==== Excerpted records

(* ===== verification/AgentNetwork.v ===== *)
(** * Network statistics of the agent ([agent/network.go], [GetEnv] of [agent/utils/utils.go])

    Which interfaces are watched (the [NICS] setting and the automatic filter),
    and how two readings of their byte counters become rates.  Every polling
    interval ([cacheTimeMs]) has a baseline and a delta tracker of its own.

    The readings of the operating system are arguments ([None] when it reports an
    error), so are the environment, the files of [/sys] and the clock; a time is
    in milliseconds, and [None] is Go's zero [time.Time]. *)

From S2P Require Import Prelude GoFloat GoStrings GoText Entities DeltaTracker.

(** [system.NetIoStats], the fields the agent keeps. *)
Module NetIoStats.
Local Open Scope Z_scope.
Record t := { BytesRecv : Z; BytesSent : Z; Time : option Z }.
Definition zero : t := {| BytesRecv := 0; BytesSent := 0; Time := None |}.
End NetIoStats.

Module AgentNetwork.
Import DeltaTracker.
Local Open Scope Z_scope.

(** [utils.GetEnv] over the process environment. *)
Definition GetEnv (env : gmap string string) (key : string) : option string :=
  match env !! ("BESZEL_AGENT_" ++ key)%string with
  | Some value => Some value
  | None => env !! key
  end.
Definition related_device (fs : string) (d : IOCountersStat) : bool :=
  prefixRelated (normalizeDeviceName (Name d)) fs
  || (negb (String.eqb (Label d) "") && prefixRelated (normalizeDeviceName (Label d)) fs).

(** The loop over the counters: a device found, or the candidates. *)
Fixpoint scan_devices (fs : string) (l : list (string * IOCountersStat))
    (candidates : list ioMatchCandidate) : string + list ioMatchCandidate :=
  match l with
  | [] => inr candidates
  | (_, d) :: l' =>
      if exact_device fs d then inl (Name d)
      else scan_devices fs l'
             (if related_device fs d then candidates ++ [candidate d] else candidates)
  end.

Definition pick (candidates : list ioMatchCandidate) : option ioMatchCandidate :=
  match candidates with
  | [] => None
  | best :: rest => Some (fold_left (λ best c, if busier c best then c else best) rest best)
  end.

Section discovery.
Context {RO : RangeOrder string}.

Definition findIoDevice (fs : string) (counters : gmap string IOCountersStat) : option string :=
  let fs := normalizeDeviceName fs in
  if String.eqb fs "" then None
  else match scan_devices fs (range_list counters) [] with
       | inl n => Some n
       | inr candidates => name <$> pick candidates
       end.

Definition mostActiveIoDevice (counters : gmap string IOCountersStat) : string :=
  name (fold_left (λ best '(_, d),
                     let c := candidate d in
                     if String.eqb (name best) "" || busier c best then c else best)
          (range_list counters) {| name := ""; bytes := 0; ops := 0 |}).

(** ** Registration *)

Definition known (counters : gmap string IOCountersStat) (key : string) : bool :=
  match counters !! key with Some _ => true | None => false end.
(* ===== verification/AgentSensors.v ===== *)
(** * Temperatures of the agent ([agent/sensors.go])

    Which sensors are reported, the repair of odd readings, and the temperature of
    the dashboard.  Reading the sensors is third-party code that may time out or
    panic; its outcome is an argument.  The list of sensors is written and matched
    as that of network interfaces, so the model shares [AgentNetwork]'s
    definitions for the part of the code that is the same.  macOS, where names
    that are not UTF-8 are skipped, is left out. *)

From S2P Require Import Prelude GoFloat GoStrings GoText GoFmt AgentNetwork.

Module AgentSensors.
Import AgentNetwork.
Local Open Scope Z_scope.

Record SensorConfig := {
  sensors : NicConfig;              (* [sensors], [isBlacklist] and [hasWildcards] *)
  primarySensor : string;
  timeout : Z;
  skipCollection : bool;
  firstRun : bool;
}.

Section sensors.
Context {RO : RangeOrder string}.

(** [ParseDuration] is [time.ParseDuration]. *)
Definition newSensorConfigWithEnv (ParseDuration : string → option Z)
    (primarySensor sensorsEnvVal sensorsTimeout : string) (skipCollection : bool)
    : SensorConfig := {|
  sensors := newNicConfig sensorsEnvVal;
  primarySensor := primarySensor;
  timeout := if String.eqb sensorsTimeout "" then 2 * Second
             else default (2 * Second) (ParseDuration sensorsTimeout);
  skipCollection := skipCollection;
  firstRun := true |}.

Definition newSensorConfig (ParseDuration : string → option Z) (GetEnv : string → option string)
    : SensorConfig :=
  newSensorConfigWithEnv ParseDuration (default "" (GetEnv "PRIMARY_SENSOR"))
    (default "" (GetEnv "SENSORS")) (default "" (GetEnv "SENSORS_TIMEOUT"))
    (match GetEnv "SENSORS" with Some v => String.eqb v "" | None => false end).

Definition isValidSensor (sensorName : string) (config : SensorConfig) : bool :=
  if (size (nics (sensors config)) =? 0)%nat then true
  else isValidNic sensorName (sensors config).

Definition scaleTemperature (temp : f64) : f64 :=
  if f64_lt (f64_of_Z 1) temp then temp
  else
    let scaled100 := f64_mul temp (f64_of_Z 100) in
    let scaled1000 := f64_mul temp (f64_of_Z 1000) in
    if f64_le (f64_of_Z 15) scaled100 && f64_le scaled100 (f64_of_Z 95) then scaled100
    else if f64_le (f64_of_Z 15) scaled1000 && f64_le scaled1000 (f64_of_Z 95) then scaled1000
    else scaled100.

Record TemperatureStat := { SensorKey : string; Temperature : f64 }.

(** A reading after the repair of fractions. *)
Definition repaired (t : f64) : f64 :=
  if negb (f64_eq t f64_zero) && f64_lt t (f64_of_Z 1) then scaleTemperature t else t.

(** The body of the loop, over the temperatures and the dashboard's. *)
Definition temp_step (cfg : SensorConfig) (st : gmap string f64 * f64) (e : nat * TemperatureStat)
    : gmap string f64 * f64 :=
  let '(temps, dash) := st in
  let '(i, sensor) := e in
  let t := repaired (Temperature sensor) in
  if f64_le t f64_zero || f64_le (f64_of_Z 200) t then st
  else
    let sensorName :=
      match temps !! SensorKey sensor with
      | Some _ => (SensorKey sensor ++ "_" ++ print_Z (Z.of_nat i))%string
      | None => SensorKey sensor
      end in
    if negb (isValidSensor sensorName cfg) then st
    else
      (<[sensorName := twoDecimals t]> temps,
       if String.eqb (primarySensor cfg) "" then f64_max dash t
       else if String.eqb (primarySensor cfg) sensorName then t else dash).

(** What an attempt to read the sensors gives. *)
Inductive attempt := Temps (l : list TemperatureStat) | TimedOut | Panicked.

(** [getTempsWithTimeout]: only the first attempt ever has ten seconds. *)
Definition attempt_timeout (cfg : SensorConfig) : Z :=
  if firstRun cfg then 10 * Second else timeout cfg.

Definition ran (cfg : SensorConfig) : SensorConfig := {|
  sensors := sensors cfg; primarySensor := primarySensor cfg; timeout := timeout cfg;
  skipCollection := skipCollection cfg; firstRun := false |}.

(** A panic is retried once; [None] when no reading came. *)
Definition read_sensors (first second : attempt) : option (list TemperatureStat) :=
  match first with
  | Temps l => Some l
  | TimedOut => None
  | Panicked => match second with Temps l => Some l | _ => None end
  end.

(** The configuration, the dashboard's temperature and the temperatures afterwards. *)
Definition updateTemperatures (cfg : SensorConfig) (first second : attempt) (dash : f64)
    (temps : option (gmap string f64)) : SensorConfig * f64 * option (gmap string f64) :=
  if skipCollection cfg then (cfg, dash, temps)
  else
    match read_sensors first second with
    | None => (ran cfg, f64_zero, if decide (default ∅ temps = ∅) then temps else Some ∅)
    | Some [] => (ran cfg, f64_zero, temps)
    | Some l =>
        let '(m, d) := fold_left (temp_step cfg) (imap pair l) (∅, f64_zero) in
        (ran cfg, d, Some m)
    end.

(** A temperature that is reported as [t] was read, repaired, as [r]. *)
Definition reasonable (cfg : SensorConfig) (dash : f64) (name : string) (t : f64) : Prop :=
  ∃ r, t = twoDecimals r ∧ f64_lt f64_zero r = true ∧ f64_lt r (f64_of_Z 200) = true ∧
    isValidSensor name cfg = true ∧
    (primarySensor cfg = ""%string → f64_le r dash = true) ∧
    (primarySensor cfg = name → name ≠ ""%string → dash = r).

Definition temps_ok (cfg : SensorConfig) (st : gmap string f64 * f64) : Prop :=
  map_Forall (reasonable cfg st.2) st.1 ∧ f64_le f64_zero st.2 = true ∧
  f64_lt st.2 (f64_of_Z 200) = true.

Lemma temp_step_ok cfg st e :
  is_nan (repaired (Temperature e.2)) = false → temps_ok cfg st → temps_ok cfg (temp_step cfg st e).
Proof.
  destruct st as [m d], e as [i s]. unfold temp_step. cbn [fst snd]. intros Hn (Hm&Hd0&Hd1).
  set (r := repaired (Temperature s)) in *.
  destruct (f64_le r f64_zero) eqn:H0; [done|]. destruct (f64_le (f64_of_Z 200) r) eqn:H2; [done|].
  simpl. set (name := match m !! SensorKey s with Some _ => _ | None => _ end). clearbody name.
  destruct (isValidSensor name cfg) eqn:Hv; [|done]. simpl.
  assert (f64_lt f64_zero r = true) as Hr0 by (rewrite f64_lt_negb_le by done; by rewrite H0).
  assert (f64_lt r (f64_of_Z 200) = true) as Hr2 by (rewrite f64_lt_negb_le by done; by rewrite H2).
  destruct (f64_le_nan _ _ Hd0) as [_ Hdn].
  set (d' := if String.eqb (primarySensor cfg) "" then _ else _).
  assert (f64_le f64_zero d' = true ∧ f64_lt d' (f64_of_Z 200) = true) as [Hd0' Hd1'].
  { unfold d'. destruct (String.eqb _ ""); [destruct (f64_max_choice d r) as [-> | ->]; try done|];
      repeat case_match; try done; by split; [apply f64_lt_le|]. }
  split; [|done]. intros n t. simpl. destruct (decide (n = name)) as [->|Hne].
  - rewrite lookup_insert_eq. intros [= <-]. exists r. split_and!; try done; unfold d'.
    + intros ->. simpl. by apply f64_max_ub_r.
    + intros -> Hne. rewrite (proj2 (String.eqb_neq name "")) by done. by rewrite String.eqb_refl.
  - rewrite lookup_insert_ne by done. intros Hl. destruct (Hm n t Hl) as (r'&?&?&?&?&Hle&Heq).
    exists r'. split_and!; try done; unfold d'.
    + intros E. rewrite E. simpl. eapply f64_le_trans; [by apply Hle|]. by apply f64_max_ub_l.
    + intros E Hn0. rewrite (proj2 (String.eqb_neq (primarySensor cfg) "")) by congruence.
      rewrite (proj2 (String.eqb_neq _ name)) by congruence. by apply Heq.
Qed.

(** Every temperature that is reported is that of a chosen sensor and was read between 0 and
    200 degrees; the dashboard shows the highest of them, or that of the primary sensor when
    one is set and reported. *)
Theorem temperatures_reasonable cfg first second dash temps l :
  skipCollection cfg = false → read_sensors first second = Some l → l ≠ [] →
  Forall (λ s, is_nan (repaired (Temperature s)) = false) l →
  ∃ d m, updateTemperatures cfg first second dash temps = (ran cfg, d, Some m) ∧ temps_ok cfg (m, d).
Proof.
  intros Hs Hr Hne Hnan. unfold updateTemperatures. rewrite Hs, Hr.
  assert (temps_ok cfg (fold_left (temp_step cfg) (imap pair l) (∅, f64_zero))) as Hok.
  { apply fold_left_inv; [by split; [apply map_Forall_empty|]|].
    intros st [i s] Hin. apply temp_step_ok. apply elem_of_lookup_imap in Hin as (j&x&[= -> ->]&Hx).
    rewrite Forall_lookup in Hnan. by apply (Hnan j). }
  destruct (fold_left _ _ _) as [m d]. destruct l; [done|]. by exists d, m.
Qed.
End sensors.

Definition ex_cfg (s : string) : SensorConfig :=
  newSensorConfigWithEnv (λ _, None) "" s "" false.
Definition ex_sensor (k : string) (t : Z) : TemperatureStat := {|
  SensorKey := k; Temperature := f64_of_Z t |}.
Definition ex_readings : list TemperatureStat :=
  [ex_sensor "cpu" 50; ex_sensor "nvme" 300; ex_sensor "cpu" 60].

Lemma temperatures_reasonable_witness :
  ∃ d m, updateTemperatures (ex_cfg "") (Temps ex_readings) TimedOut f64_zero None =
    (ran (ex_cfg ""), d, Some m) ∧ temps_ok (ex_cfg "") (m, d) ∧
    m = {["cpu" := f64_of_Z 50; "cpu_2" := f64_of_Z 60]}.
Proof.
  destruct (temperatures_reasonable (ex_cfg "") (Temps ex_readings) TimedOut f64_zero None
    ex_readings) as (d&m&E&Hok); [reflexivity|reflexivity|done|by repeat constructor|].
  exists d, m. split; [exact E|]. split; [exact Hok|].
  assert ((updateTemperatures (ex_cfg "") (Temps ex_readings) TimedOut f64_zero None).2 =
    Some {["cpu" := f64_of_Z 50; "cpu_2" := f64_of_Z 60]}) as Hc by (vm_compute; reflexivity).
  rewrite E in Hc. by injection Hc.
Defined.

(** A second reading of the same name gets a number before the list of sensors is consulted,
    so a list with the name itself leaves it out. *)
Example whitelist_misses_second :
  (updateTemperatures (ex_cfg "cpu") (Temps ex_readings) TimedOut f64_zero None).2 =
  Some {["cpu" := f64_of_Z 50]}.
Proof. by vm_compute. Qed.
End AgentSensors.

========

» **Task objective**
Retype, exactly and in full, the lines above from the one containing "Lemma temp_step_ok cfg" through the one containing "repeat case_match; try".

» **Response**
Lemma temp_step_ok cfg st e :
  is_nan (repaired (Temperature e.2)) = false → temps_ok cfg st → temps_ok cfg (temp_step cfg st e).
Proof.
  destruct st as [m d], e as [i s]. unfold temp_step. cbn [fst snd]. intros Hn (Hm&Hd0&Hd1).
  set (r := repaired (Temperature s)) in *.
  destruct (f64_le r f64_zero) eqn:H0; [done|]. destruct (f64_le (f64_of_Z 200) r) eqn:H2; [done|].
  simpl. set (name := match m !! SensorKey s with Some _ => _ | None => _ end). clearbody name.
  destruct (isValidSensor name cfg) eqn:Hv; [|done]. simpl.
  assert (f64_lt f64_zero r = true) as Hr0 by (rewrite f64_lt_negb_le by done; by rewrite H0).
  assert (f64_lt r (f64_of_Z 200) = true) as Hr2 by (rewrite f64_lt_negb_le by done; by rewrite H2).
  destruct (f64_le_nan _ _ Hd0) as [_ Hdn].
  set (d' := if String.eqb (primarySensor cfg) "" then _ else _).
  assert (f64_le f64_zero d' = true ∧ f64_lt d' (f64_of_Z 200) = true) as [Hd0' Hd1'].
  { unfold d'. destruct (String.eqb _ ""); [destruct (f64_max_choice d r) as [-> | ->]; try done|];
      repeat case_match; try done; by split; [apply f64_lt_le|]. }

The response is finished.